Only a number is required: how many lines of the material contain the string "Inductive".

□ □ □ □

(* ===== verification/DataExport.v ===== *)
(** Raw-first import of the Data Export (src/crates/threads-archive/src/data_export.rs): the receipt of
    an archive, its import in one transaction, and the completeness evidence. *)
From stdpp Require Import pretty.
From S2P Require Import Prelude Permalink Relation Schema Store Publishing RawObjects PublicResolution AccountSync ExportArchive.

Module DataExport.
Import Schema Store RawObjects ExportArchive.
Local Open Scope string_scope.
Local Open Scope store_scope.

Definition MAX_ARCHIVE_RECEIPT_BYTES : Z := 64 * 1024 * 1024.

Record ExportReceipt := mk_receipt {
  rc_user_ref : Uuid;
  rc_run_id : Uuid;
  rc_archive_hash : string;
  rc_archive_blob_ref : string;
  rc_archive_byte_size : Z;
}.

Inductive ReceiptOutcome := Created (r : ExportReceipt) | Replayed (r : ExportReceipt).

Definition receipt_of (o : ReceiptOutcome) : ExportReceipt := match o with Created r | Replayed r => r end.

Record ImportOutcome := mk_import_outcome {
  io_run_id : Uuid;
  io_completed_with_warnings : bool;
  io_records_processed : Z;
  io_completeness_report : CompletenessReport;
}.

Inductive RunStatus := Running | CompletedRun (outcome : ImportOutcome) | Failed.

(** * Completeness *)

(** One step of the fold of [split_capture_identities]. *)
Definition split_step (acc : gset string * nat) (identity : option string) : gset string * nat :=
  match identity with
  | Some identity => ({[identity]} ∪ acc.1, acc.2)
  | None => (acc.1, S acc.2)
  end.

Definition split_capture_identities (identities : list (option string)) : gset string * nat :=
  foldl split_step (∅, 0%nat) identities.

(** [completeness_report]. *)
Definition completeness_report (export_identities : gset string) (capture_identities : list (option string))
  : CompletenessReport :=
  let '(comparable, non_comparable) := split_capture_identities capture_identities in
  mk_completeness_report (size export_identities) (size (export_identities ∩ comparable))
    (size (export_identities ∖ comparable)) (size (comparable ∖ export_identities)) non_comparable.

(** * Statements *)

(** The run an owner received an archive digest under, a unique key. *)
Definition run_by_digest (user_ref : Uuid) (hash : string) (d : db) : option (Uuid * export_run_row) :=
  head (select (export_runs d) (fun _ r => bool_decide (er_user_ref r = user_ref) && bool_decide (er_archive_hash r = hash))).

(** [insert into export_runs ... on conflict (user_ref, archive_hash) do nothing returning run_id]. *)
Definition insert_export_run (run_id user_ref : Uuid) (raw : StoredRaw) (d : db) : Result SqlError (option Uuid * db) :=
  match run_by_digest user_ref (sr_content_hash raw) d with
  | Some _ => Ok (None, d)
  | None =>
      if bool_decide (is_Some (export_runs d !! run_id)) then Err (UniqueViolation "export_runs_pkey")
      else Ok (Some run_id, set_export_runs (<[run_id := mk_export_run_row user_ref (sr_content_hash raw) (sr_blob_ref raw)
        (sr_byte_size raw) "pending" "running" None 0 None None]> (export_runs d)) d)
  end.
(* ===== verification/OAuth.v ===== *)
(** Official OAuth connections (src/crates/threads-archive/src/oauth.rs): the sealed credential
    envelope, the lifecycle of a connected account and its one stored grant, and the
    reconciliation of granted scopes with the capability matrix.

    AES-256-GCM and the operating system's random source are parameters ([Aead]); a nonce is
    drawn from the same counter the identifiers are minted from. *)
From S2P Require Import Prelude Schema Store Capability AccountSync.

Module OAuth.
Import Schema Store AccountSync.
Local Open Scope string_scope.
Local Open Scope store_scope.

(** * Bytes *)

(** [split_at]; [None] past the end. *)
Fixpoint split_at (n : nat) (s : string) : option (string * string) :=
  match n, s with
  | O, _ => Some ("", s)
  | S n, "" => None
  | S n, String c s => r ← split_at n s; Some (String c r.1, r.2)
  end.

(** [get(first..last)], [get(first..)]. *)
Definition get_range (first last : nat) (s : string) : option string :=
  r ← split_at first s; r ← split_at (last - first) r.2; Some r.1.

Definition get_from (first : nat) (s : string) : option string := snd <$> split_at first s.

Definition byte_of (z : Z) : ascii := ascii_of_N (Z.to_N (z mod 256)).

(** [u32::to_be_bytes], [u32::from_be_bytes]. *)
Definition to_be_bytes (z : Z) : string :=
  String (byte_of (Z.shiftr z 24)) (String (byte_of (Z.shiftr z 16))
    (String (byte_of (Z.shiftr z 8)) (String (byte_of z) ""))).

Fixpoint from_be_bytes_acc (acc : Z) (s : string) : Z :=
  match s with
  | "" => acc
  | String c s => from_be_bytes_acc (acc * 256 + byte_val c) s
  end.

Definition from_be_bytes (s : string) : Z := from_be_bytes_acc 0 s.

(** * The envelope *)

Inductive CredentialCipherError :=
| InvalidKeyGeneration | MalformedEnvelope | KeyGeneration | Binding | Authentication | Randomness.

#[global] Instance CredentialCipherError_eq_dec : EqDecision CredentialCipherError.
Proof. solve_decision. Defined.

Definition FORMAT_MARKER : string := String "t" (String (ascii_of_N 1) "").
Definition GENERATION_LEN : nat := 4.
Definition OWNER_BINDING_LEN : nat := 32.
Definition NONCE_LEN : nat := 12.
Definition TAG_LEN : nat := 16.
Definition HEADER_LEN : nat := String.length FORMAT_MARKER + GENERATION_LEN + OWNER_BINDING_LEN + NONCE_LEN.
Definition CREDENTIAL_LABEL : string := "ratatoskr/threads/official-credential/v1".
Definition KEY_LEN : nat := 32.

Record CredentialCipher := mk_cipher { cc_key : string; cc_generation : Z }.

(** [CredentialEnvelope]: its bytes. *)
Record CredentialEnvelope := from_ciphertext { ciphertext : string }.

□ □ □ □

_Result of the task_
3